**AIM OF THE EXERCISE**
Which lines below fall between the one containing "Inductive SqliteValue := VNull" and the one containing "read with the"? Repeat them exactly, counting both of those lines, and add nothing else.

*** ENTRIES PROVIDED Section Begins ***

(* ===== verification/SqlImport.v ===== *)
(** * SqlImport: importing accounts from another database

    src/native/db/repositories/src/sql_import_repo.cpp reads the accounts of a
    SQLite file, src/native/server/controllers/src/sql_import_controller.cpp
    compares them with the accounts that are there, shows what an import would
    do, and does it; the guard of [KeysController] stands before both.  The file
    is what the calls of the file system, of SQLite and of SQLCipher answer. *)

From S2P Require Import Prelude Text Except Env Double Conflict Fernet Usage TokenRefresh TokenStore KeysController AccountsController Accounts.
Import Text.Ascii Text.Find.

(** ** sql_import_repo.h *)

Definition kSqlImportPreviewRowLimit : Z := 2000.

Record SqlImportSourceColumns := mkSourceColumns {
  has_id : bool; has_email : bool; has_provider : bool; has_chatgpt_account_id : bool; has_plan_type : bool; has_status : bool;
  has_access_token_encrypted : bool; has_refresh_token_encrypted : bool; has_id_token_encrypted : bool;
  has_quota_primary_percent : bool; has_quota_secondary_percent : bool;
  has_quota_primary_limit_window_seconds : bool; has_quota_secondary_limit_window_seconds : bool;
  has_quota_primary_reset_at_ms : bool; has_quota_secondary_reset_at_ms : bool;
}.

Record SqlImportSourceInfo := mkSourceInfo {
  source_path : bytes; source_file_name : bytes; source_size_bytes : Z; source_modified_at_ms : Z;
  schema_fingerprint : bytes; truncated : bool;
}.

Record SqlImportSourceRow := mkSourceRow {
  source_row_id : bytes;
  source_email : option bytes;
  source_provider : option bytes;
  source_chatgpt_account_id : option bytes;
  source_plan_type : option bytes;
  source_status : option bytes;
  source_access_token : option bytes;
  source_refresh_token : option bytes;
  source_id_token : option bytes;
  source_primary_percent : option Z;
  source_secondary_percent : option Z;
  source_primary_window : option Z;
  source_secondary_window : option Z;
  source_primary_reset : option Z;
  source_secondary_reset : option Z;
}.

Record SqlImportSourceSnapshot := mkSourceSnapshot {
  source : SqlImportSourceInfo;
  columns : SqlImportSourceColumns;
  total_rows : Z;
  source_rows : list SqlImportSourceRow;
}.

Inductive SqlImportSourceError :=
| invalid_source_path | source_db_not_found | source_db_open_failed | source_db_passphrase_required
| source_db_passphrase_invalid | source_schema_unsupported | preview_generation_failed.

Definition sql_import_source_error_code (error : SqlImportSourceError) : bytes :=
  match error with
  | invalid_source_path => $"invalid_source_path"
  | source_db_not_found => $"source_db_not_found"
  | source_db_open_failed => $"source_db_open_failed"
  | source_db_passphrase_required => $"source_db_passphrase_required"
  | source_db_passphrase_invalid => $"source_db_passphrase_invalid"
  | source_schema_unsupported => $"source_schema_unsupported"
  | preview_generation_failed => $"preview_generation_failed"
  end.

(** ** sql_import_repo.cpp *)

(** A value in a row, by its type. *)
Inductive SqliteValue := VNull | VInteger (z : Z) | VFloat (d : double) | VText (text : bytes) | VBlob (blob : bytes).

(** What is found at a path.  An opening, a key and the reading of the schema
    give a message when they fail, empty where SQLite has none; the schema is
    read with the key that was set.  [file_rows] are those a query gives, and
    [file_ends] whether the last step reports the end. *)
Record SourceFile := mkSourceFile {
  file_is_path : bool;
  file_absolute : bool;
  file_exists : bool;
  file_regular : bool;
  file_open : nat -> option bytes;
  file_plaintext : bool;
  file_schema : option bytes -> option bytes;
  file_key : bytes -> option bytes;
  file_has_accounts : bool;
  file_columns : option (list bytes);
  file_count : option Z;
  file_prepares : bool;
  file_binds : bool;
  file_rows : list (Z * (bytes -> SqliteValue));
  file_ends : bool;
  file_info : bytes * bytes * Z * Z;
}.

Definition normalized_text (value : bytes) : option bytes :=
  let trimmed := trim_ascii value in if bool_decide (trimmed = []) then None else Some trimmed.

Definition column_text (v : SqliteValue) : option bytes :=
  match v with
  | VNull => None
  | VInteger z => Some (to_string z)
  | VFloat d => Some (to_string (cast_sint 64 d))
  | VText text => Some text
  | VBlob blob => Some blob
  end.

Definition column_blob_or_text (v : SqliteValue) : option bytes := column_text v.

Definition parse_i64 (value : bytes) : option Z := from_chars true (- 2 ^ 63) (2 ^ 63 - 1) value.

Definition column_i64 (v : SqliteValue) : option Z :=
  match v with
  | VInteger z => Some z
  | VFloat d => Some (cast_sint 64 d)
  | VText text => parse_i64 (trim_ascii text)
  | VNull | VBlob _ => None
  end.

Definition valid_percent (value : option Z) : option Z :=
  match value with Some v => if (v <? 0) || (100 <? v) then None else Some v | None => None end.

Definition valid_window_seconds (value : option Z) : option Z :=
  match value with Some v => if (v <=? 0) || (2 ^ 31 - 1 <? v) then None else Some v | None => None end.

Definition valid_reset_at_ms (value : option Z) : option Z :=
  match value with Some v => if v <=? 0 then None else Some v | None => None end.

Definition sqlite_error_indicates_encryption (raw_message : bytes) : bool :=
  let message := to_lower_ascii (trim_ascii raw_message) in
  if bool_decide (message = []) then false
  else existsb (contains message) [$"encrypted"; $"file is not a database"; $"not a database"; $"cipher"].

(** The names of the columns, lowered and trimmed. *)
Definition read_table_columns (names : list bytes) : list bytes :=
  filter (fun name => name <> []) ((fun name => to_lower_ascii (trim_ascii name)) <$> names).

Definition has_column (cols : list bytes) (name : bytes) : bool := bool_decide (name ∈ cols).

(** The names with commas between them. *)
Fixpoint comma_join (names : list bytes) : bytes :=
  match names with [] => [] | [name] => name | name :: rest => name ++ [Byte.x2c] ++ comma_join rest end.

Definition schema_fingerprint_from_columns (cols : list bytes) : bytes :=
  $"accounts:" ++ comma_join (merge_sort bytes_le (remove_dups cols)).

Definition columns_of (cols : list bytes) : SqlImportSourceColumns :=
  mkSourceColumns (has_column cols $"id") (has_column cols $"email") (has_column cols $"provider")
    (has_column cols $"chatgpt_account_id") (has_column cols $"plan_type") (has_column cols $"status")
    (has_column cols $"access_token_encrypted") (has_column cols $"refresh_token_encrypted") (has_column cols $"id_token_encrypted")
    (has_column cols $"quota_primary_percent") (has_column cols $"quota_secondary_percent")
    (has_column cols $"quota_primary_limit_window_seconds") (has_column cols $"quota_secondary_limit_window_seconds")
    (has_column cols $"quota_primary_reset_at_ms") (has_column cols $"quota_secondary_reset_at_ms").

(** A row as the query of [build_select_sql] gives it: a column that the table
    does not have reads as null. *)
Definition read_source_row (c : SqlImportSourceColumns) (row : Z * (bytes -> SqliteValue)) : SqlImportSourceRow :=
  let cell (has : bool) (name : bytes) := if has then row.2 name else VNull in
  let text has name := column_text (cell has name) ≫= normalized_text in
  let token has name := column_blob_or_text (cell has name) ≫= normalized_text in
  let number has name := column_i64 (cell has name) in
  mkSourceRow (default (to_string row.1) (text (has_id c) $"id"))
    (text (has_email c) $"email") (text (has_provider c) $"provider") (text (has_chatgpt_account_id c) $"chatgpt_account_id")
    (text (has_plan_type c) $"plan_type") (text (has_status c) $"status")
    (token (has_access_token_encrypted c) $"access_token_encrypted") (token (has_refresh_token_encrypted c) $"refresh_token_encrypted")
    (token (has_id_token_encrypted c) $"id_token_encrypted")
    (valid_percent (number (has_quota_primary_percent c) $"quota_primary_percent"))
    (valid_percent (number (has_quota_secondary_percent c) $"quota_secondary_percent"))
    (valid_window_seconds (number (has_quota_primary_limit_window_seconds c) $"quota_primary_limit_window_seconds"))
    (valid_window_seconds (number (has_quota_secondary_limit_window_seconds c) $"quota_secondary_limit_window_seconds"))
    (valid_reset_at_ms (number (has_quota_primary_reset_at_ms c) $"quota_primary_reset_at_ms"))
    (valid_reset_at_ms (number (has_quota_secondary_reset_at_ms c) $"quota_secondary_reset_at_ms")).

*** ENTRIES PROVIDED Section Ends ***
*** ENTRIES PROVIDED Section Begins ***

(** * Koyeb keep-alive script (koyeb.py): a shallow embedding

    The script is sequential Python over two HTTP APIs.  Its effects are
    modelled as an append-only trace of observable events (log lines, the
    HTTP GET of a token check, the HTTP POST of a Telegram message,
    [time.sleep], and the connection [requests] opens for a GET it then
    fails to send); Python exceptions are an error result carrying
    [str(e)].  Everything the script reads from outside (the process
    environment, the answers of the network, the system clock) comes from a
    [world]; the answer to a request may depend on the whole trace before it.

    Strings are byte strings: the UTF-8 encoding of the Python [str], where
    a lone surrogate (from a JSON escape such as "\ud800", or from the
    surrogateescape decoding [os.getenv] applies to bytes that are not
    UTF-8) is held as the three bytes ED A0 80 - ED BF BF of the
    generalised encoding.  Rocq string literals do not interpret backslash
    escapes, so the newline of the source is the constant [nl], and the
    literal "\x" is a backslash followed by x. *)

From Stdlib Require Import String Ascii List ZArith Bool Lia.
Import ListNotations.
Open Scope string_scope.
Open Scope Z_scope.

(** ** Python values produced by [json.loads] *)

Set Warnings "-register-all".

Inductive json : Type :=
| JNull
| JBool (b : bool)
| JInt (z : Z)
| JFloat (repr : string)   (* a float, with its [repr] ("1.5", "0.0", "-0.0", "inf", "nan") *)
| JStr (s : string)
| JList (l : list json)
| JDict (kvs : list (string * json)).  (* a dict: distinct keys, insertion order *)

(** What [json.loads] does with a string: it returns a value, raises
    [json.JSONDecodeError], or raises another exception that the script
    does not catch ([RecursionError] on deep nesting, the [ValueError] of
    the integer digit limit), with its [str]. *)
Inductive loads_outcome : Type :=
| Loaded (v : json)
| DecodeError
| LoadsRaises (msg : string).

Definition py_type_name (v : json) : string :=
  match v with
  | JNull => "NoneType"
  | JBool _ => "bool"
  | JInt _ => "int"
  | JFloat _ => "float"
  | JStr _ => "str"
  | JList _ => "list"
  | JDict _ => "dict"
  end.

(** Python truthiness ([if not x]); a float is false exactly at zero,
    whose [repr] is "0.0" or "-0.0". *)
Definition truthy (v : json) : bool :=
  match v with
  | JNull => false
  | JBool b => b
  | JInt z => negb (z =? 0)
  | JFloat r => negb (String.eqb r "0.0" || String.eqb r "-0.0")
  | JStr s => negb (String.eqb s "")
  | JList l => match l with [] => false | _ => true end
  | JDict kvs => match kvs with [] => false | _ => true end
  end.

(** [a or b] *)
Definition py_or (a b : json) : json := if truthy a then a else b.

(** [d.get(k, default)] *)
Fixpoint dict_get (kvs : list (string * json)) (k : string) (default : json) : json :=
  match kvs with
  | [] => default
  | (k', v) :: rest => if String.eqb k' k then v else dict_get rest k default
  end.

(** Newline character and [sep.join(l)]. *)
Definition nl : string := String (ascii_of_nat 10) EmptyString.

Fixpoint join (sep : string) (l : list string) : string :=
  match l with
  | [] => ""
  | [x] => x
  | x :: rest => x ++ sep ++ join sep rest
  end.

*** ENTRIES PROVIDED Section Ends ***
*** ENTRIES PROVIDED Section Begins ***

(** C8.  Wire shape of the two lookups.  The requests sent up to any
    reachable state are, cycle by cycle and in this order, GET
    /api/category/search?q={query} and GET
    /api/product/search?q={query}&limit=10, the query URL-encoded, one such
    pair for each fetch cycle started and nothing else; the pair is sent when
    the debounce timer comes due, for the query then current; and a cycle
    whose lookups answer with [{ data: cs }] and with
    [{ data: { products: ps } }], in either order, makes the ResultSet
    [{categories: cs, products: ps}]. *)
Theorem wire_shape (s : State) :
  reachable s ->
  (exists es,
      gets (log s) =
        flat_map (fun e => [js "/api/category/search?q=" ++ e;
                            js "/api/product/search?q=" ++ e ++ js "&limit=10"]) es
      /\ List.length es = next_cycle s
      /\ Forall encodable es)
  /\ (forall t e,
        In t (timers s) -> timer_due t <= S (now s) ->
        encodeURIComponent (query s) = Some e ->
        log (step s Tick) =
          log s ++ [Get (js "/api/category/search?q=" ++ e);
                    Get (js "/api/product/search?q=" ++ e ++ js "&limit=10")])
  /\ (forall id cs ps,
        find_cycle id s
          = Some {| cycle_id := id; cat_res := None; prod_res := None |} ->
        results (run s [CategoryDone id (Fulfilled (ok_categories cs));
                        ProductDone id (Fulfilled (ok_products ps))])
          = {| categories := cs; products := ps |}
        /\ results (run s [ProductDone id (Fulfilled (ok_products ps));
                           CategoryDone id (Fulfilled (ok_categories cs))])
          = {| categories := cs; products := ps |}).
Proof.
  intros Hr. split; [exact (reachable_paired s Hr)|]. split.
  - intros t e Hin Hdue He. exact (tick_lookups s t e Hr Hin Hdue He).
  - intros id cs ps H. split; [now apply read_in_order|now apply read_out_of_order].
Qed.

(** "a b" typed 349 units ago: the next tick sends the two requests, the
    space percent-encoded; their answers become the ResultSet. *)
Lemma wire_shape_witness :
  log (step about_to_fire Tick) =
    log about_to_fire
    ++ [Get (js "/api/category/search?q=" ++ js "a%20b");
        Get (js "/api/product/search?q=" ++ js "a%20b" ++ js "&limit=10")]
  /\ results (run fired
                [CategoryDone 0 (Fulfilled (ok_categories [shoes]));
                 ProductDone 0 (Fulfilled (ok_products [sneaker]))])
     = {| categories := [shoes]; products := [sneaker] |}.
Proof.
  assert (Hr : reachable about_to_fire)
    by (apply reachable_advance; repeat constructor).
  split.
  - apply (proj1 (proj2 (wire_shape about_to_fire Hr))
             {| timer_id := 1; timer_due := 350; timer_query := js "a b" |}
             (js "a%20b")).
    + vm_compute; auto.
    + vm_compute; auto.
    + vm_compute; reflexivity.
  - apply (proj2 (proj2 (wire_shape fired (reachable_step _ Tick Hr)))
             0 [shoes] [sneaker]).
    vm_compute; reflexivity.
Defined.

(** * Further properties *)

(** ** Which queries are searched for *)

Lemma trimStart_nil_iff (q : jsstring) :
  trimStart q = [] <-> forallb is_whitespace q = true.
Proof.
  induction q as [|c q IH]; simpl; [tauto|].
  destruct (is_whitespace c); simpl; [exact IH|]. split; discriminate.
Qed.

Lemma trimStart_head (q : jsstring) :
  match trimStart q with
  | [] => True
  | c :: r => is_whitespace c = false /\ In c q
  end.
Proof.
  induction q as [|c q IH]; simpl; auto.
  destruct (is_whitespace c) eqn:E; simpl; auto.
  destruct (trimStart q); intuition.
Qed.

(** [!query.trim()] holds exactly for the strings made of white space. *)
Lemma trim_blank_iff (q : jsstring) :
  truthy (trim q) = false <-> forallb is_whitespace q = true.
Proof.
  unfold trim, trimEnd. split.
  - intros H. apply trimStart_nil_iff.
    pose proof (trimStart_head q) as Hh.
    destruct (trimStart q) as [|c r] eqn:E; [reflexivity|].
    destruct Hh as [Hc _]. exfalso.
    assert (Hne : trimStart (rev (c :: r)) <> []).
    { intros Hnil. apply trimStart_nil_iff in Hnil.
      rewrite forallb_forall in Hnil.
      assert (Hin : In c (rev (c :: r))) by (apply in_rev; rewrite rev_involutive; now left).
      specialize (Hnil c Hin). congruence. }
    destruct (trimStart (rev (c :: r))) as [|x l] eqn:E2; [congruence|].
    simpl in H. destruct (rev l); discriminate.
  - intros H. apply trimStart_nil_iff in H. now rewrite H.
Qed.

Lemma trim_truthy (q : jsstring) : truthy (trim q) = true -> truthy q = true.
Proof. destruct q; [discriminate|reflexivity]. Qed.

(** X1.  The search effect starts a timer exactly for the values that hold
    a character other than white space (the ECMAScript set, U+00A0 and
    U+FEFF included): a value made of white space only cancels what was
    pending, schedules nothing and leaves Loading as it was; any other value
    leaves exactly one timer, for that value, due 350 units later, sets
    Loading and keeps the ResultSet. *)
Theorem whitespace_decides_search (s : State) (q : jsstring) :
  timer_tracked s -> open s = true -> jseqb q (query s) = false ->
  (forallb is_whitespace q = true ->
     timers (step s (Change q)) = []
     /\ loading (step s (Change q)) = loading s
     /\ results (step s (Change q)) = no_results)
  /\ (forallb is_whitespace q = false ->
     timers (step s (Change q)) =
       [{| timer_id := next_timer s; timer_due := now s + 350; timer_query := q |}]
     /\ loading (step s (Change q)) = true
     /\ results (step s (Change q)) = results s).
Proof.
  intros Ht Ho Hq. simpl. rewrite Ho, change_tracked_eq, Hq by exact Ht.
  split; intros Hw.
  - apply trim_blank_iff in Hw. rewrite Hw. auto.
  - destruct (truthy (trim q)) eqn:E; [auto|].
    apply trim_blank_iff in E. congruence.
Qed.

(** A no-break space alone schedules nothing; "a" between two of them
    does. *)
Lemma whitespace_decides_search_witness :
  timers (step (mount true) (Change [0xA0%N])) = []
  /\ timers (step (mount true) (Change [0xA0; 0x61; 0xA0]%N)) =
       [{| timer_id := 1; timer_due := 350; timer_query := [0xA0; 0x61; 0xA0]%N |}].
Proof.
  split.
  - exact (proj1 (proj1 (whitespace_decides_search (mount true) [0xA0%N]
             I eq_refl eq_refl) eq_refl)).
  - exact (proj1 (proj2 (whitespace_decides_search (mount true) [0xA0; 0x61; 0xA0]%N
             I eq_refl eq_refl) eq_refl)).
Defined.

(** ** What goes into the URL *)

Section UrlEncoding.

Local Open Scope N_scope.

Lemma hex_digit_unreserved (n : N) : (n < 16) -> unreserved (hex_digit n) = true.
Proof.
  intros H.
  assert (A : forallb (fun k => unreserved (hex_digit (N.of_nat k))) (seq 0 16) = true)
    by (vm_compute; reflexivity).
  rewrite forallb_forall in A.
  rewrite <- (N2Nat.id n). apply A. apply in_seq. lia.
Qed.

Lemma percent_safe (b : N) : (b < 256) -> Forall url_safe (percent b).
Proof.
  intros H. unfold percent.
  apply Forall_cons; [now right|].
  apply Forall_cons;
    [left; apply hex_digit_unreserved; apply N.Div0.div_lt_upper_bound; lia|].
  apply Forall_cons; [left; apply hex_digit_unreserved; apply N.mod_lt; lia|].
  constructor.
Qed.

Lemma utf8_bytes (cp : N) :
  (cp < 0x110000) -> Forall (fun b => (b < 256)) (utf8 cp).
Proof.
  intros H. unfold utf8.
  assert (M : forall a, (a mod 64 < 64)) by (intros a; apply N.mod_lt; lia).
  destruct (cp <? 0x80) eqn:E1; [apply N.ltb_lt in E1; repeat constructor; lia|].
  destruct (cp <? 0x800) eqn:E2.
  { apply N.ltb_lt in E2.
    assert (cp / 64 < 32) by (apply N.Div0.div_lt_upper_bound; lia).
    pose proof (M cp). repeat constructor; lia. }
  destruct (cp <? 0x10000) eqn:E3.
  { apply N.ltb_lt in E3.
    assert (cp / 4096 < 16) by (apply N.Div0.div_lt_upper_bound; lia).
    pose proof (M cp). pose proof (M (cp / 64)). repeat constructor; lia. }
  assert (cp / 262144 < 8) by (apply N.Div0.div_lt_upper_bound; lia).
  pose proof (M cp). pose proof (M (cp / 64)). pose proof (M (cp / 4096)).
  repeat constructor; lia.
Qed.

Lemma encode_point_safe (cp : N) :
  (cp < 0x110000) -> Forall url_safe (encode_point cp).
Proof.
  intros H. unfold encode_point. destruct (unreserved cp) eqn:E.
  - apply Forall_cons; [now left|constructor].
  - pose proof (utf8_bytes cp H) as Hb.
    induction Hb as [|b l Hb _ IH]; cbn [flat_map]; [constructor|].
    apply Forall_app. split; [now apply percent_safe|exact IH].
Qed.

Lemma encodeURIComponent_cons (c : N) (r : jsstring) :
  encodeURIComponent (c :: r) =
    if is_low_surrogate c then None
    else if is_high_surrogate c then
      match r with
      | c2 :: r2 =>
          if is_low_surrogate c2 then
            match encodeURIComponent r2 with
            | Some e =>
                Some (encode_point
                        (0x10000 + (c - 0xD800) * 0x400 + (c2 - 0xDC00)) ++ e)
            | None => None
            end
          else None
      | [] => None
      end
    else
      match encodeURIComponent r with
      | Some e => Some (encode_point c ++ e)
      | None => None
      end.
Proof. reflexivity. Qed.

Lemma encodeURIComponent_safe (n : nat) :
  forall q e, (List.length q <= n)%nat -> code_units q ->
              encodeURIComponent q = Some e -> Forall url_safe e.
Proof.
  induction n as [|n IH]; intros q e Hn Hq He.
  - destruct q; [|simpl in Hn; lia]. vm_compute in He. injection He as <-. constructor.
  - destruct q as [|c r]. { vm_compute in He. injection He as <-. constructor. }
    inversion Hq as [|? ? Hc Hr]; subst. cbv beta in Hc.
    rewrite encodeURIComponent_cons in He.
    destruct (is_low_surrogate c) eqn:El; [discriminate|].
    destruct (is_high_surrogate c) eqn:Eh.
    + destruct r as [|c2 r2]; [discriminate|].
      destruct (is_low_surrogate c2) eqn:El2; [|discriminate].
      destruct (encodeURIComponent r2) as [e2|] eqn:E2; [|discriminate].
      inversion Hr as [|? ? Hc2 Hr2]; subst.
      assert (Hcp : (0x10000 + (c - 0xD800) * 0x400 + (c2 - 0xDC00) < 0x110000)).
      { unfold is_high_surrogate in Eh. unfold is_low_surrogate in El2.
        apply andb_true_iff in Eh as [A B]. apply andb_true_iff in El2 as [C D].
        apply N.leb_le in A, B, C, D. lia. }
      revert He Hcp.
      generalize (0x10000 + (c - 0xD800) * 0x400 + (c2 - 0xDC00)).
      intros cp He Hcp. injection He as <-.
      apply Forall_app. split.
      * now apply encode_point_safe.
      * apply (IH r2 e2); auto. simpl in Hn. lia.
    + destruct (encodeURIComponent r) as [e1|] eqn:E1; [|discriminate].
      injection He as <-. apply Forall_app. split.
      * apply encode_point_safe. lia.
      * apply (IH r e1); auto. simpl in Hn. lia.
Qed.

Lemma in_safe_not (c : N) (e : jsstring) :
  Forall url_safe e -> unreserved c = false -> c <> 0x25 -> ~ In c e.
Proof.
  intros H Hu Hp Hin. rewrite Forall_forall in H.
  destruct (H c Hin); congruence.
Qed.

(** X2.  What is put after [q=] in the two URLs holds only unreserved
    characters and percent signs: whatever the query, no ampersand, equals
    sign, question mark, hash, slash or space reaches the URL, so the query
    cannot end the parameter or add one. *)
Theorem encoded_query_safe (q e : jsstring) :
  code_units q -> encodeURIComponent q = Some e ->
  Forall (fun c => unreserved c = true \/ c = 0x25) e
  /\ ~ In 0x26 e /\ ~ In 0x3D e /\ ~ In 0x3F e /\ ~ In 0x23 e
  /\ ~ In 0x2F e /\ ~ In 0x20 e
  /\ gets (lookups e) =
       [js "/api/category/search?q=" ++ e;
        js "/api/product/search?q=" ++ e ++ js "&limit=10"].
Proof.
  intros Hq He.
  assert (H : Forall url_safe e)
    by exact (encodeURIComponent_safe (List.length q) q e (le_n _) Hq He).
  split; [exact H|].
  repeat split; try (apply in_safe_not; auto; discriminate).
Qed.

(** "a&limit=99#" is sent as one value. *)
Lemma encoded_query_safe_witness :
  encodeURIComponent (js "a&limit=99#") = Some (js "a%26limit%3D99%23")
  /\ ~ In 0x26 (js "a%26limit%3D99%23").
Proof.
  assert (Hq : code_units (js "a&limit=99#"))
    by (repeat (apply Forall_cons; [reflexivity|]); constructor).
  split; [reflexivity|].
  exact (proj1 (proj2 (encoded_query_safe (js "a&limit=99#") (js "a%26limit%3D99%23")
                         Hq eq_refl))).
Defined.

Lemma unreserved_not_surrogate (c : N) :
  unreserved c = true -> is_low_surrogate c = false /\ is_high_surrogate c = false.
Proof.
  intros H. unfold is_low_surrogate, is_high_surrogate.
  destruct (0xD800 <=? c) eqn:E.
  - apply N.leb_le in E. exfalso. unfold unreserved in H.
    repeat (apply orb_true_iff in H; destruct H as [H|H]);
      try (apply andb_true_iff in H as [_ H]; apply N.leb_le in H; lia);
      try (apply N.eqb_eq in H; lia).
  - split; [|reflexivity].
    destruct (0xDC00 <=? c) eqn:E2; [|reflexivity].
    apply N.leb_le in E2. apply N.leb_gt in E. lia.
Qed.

*** ENTRIES PROVIDED Section Ends ***

**SOLVED PROBLEM**
Inductive SqliteValue := VNull | VInteger (z : Z) | VFloat (d : double) | VText (text : bytes) | VBlob (blob : bytes).

(** What is found at a path.  An opening, a key and the reading of the schema
    give a message when they fail, empty where SQLite has none; the schema is
    read with the key that was set.  [file_rows] are those a query gives, and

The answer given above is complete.